FQXi exists to serve the scientific community and the broader community interested in science, and not to serve FQXi in and of itself. Nevertheless, we at FQXi must pay attention to our reputation, since our reputation helps us serve our function as a supporter of research at the frontiers of physics. Along similar lines, FQXi cannot serve a positive purpose in the scientific community if its reputation is inappropriately leveraged to support a particular scientific opinion or agenda.
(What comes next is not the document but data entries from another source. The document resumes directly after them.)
Lemma setPublicPermissions_spec newPermissions (s : S) role roleId entries reqs err :
  query_findOne role_uid [("type", VStr "public")] s = Ok role -> truthy role = true ->
  get_prop role "id" = Ok roleId -> object_entries newPermissions = Ok entries ->
  permission_requests roleId entries = (reqs, err) ->
  exists ps s',
    Forall2 settled_row (apply_order (schedule (List.length reqs) s) reqs) ps /\
    query_rows permission_uid s' = query_rows permission_uid s ++ oks ps /\
    setPublicPermissions newPermissions s =
      match err, promise_all ps with
      | Some e, _ => Out (Throw e) s' []
      | None, Ok _ => Out (Ok tt) s' [EvPermissionsConfigured]
      | None, Throw e => Out (Throw e) s' []
      end.
Proof.
  intros Hfind Htr Hid Hent Hreq.
  destruct (run_started_run reqs s) as (ps & s' & Hrun & Hrows & Hq).
  exists ps, s'. split_and!; [done | done |].
  unfold setPublicPermissions.
  erewrite bind_ok_nil; [| unfold c_findOne, st_read; by rewrite Hfind].
  rewrite Htr. cbn [negb]. rewrite Hent, (lift_Ok_bind _ _ s).
  erewrite bind_ok_nil; [| unfold st_local; by rewrite (issue_all_started _ _ _ _ _ Hid Hreq)].
  cbv beta iota. run_nil Hrun. destruct err as [e |]; [done |].
  destruct (promise_all ps) as [vs | e]; [| done].
  by rewrite (lift_Ok_bind _ _ s').
Qed.

(** C22. With a public role, every create the loops start runs, even
    after a rejection or a [TypeError] of the loop, in the order the event
    loop completes them (a permutation of the start order), and appends
    its row, the request's data with a fresh [id], to the permission
    table in that order; [setPublicPermissions] then throws the loop's
    [TypeError], or else the first rejection in completion order, or
    logs success. *)
Theorem setPublicPermissions_run newPermissions (s : S) role roleId entries reqs err :
  query_findOne role_uid [("type", VStr "public")] s = Ok role -> truthy role = true ->
  get_prop role "id" = Ok roleId -> object_entries newPermissions = Ok entries ->
  permission_requests roleId entries = (reqs, err) ->
  apply_order (schedule (List.length reqs) s) reqs ≡ₚ reqs /\
  exists ps s',
    Forall2 settled_row (apply_order (schedule (List.length reqs) s) reqs) ps /\
    query_rows permission_uid s' = query_rows permission_uid s ++ oks ps /\
    setPublicPermissions newPermissions s =
      match err, promise_all ps with
      | Some e, _ => Out (Throw e) s' []
      | None, Ok _ => Out (Ok tt) s' [EvPermissionsConfigured]
      | None, Throw e => Out (Throw e) s' []
      end.
Proof.
  intros Hfind Htr Hid Hent Hreq. split; [apply apply_order_perm, schedule_perm |].
  by apply (setPublicPermissions_spec _ _ _ _ _ _ _ Hfind Htr Hid Hent Hreq).
Qed.

(** C23. Without a public role (the lookup returns null or another falsy
    value), [setPublicPermissions] warns and returns, creating nothing. *)
Theorem setPublicPermissions_no_role newPermissions (s : S) role :
  query_findOne role_uid [("type", VStr "public")] s = Ok role -> truthy role = false ->
  setPublicPermissions newPermissions s = Out (Ok tt) s [EvPublicRoleMissing].
Proof.
  intros Hfind Htr. unfold setPublicPermissions.
  erewrite bind_ok_nil; [| unfold c_findOne, st_read; by rewrite Hfind].
  by rewrite Htr.
Qed.
End Seeding.

(** When [Promise.all] fulfils, every create fulfilled, and the rows
    without their ids are the requests in completion order. *)
Lemma promise_all_rows reqs ps vs :
  Forall2 settled_row reqs ps -> promise_all ps = Ok vs -> Forall is_object reqs ->
  oks ps = vs /\ map strip_id vs = reqs.
Proof.
  intros Hrows. induction Hrows as [| d p reqs ps Hp Hrows IH] in vs |- *; simpl.
  - by intros [= <-].
  - destruct p as [row | e]; [| done]. destruct (promise_all ps) as [vs' |] eqn:E; [| done].
    intros [= <-] [Hd Hobj]%Forall_cons. destruct (IH vs' eq_refl Hobj) as [Hoks Hmap].
    simpl. rewrite Hoks, Hmap. split; [done |]. destruct Hp as [id ->].
    destruct d; cbn in Hd; try contradiction; done.
Qed.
We have heard concerns expressed from various people that certain activities and representations made by others may have damaged FQXi's reputation as well as its ability to effectively support its community.
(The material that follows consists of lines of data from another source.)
(** [SectionsMission] (lines 93-104) *)
Definition SectionsMission : component_schema :=
  Component "components_sections_missions" "Mission statement section" "Mission" "compass"
    [Attr "body" ARichText false None;
     Attr "taglineText" AString true None].

(** [SectionsOverview] (lines 106-118) *)
Definition SectionsOverview : component_schema :=
  Component "components_sections_overviews" "Overview section with repeatable items" "Overview" "list"
    [Attr "description" ARichText false None;
     Attr "items" (AComponent "shared.overview-item" true) false None;
     Attr "title" AString true None].

(** [SectionsProduct] (lines 120-141) *)
Definition SectionsProduct : component_schema :=
  Component "components_sections_products" "Product call-to-action block" "Product CTA" "cart"
    [Attr "buttonAction" (AEnumeration ["openModal"; "internalLink"; "externalLink"]) true None;
     Attr "buttonLabel" AString true None;
     Attr "description" ARichText false None;
     Attr "externalUrl" AString false None;
     Attr "internalLink" (ARelation "oneToOne" "api::journal-article.journal-article") false None;
     Attr "title" AString true None].

(** [SectionsSmallGallery] (lines 143-153) *)
Definition SectionsSmallGallery : component_schema :=
  Component "components_sections_small_galleries" "Small gallery with responsive images" "Small gallery" "images"
    [Attr "items" (AComponent "shared.responsive-image" true) false None].

(** [SharedApplicationCard] (lines 155-167) *)
Definition SharedApplicationCard : component_schema :=
  Component "components_shared_application_cards" "Card for applications grid" "Application card" "grid"
    [Attr "description" ARichText false None;
     Attr "image" (AMedia Images false) false None;
     Attr "title" AString true None].

(** [SharedContactBlock] (lines 169-182) *)
Definition SharedContactBlock : component_schema :=
  Component "components_shared_contact_blocks" "Contact entry with description and optional link" "Contact block" "user"
    [Attr "description" ARichText false None;
     Attr "email" AEmail false None;
     Attr "externalLink" (AComponent "shared.external-link" false) false None;
     Attr "label" AString true None].

(** [SharedExternalLink] (lines 184-196) *)
Definition SharedExternalLink : component_schema :=
  Component "components_shared_external_links" "Reusable external link with optional new tab" "External link" "link"
    [Attr "label" AString true None;
     Attr "openInNewTab" ABoolean false (Some (VBool true));
     Attr "url" AString true None].

(** [SharedFaqItem] (lines 198-210) *)
Definition SharedFaqItem : component_schema :=
  Component "components_shared_faq_items" "Question and answer pair" "FAQ item" "question"
    [Attr "answer" ARichText false None;
     Attr "email" AString false None;
     Attr "question" AString true None].

(** [SharedImagePair] (lines 212-224) *)
Definition SharedImagePair : component_schema :=
  Component "components_shared_image_pairs" "Side-by-side images with optional caption" "Image pair" "images"
    [Attr "caption" AString false None;
     Attr "left_image" (AMedia Images false) false None;
     Attr "right_image" (AMedia Images false) false None].

(** [SharedImageText] (lines 226-240) *)
Definition SharedImageText : component_schema :=
  Component "components_shared_image_texts" "Image with aligned text" "Image + text" "picture"
    [Attr "alignment" (AEnumeration ["imageLeft"; "imageRight"]) false (Some (VStr "imageLeft"));
     Attr "body" ARichText false None;
     Attr "image" (AMedia Images false) false None;
     Attr "title" AString false None].

(** [SharedMediaBlock] (lines 242-253) *)
Definition SharedMediaBlock : component_schema :=
  Component "components_shared_media_blocks" "Full-width image with caption" "Media block" "image"
    [Attr "caption" AString false None;
     Attr "image" (AMedia Images false) false None].

(** [SharedOverviewItem] (lines 255-266) *)
Definition SharedOverviewItem : component_schema :=
  Component "components_shared_overview_items" "Title + description item for overview sections" "Overview item" "bulletList"
    [Attr "description" ARichText false None;
     Attr "title" AString true None].

(** [SharedResponsiveImage] (lines 268-279) *)
Definition SharedResponsiveImage : component_schema :=
  Component "components_shared_responsive_images" "Desktop and mobile image variants" "Responsive image" "picture"
    [Attr "desktopImage" (AMedia Images false) false None;
     Attr "mobileImage" (AMedia Images false) false None].

(** [SharedRichText] (lines 281-291) *)
Definition SharedRichText : component_schema :=
  Component "components_shared_rich_texts" "Rich text content block" "Rich text" "alignLeft"
    [Attr "content" ARichText false None].

(** [SharedSeo] (lines 293-305) *)
Definition SharedSeo : component_schema :=
  Component "components_shared_seos" "SEO metadata" "SEO" "search"
    [Attr "metaDescription" AText true None;
     Attr "metaTitle" AString true None;
     Attr "shareImage" (AMedia Images false) false None].

(** [SharedVideoBlock] (lines 307-320) *)
Definition SharedVideoBlock : component_schema :=
  Component "components_shared_video_blocks" "Video with optional thumbnail and caption" "Video block" "video"
    [Attr "caption" AString false None;
     Attr "thumbnail" (AMedia Images false) false None;
     Attr "videoMedia" (AMedia Videos false) false None;
     Attr "videoUrl" AString false None].

(** [ComponentSchemas] (lines 322-348) *)
Definition ComponentSchemas : list (string * component_schema) :=
  [("sections.applications", SectionsApplications);
   ("sections.contact", SectionsContact);
   ("sections.faqs", SectionsFaqs);
   ("sections.hero", SectionsHero);
   ("sections.impact", SectionsImpact);
   ("sections.milan-design-week", SectionsMilanDesignWeek);
   ("sections.mission", SectionsMission);
   ("sections.overview", SectionsOverview);
   ("sections.product", SectionsProduct);
   ("sections.small-gallery", SectionsSmallGallery);
   ("shared.application-card", SharedApplicationCard);
   ("shared.contact-block", SharedContactBlock);
   ("shared.external-link", SharedExternalLink);
   ("shared.faq-item", SharedFaqItem);
   ("shared.image-pair", SharedImagePair);
   ("shared.image-text", SharedImageText);
   ("shared.media-block", SharedMediaBlock);
   ("shared.overview-item", SharedOverviewItem);
   ("shared.responsive-image", SharedResponsiveImage);
   ("shared.rich-text", SharedRichText);
   ("shared.seo", SharedSeo);
   ("shared.video-block", SharedVideoBlock)].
Our strengthened forum policy gives one way for us to address this issue, by encouraging constructive scientific discussion. The following set of explanations provides another way for us to address this issue. These statements explain what constitutes an 'endorsement' by FQXi, in terms of Membership, Large Grants, and Mini-Grants.
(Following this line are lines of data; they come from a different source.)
(* ===== verification/Middlewares.v ===== *)
(** * Middlewares: the HTTP middleware stack

    Models src/config/middlewares.js: the list of Strapi middlewares, each
    a name or a name with a configuration object (only [strapi::security]
    has one: a content security policy on top of the defaults, whose
    [img-src] and [media-src] directives let the admin panel show media
    served by the local Strapi origin).

    The lemma, a fact of the constant list that carries no claim: the
    stack is Strapi's default stack, in its order, with
    only the security middleware configured, and the policy admits the
    Strapi origin for images and media.  Strapi's default stack
    ([strapi_default_middlewares]) is taken from its documentation. *)

From stdpp Require Import base list sets.
From Stdlib Require Import String.
From S2P Require Import Prelude JsValue.

Local Open Scope list_scope.
Local Open Scope string_scope.

(** A middleware entry: its name, or an object [{ name, config }]. *)
Inductive middleware : Type :=
| MwName (name : string)
| MwConfig (name : string) (config : value).

Definition mw_name (m : middleware) : string :=
  match m with MwName n => n | MwConfig n _ => n end.

Definition mw_config (m : middleware) : option value :=
  match m with MwName _ => None | MwConfig _ c => Some c end.

(** Lines 4-36: the configuration of [strapi::security]. *)
Definition security_config : value :=
  VObj [("contentSecurityPolicy",
         VObj [("useDefaults", VBool true);
               ("directives",
                VObj [("img-src", VArr [VStr "'self'"; VStr "data:"; VStr "blob:";
                                        VStr "http://localhost:1337"; VStr "https:"]);
                      ("media-src", VArr [VStr "'self'"; VStr "data:"; VStr "blob:";
                                          VStr "http://localhost:1337"; VStr "https:"]);
                      ("script-src", VArr [VStr "'self'"; VStr "'unsafe-inline'"; VStr "'unsafe-eval'"]);
                      ("style-src", VArr [VStr "'self'"; VStr "'unsafe-inline'"])])])].

(** [module.exports] (lines 1-44) *)
Definition middlewares : list middleware :=
  [MwName "strapi::logger";
   MwName "strapi::errors";
   MwConfig "strapi::security" security_config;
   MwName "strapi::cors";
   MwName "strapi::poweredBy";
   MwName "strapi::query";
   MwName "strapi::body";
   MwName "strapi::session";
   MwName "strapi::favicon";
   MwName "strapi::public"].

(** Strapi's default middleware stack, in order. *)
Definition strapi_default_middlewares : list string :=
  ["strapi::logger"; "strapi::errors"; "strapi::security"; "strapi::cors";
   "strapi::poweredBy"; "strapi::query"; "strapi::body"; "strapi::session";
   "strapi::favicon"; "strapi::public"].

(** The sources a directive of the security policy allows. *)
Definition csp_sources (directive : string) : list value :=
  match field_get (match security_config with VObj fs => fs | _ => [] end) "contentSecurityPolicy" with
  | Some (VObj csp) =>
      match field_get csp "directives" with
      | Some (VObj ds) => match field_get ds directive with Some (VArr xs) => xs | _ => [] end
      | _ => []
      end
  | _ => []
  end.

(** The stack is Strapi's default stack in its order, only
    [strapi::security] is configured, and its policy admits the local
    Strapi origin for images and media. *)
Lemma middlewares_default_order :
  map mw_name middlewares = strapi_default_middlewares /\
  Forall (fun m => mw_config m <> None -> mw_name m = "strapi::security") middlewares /\
  VStr "http://localhost:1337" ∈ csp_sources "img-src" /\
  VStr "http://localhost:1337" ∈ csp_sources "media-src".
Proof.
  split_and!; [reflexivity | | cbn; by repeat constructor | cbn; by repeat constructor].
  repeat constructor; cbn; by intros [].
Qed.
1) Membership means that at least two independent Members nominated the person, and a review by FQXi agreed that the person has done strong work; OR that a review panel has awarded either a Large Grant or 1st, 2nd or 3rd essay contest prize.
2) A Large Grant (or essay contest prize) means that a panel of experts appointed by FQXi granted an award, and as such implies a peer-review process. FQXi reviews the recommendations of its panels for due diligence, but prefers not to second-guess the panels.
3) A Mini-Grant means that a Member submitted a small proposal appropriate to the funding program, and then basically got lucky -- Mini-Grants are chosen by a random lottery. We might in the future raise the bar on 'appropriate'; currently, however, a Mini-Grant does not mean a proposal has passed any serious peer-review process.
As corollaries of these facts, Membership does not imply endorsement of any particular research project, and financial support from FQXi does not alone imply endorsement of the supported work.
FQXi as an institution does not take on the job of an arbiter of scientific truth or validity. Rather, we hope to support an open, constructive, and collegial forum for the scientific process to play out. FQXi does, however, have the job of deciding on the basis of peer-review which projects merit our limited fiscal resources. It is important that we do this job carefully prior to grantmaking, and that we also keep careful track of how effectively projects spent the money.
A recent situation involving intense controversy surrounding the work of FQXi Member Joy Christian brought many of these considerations to our attention (though it is far from the only case to which the considerations apply). To study this issue, we convened a special panel composed of experts exquisitely qualified to read, understand, and evaluate both Christian's work, and the way discussion of the work has played out in the public sphere. This panel provided detailed reports to FQXi, and came to three unanimous conclusions:
a) Christian's work on Bell's theorem is flawed, and they would recommend against funding any research that is part of Christian's work on Bell's inequalities.
b) The recommendation in (a) does not reflect on the quality of Christian's work on any other topic.
c) The manner of discussion of Christian's work on FQXi's forum and elsewhere has been unfortunate, with an unacceptable lack of decorum. That discussion has also at times misleadingly suggested that FQXi endorses Christian's work on Bell's inequalities, and that this work has passed peer-review by FQXi.
The panel did not recommend any action on FQXi's part going beyond recommendation (a), and was split as to what degree its findings should be made public.
We felt that (with the panel's permission) making the panel's recommendations public, but not the panelists' identities or detailed reports, would be useful both for the scientific community interested in this controversy, and as a case-in-point for the discussion above.
Although we could in principle use this panel model in the future, we hope, frankly, to avoid it. Rather, we hope that public discussion of scientific matters on FQXi's forums and elsewhere will seek a more elevated level of discussion, accuracy and propriety that will avoid such a need, as does the vast majority of scientific discussion and even controversy that takes place in the FQXi community and elsewhere. We also hope that enforcement of our strengthened terms of use for the forums can prevent discussions of future scientific controversies from becoming uncivil.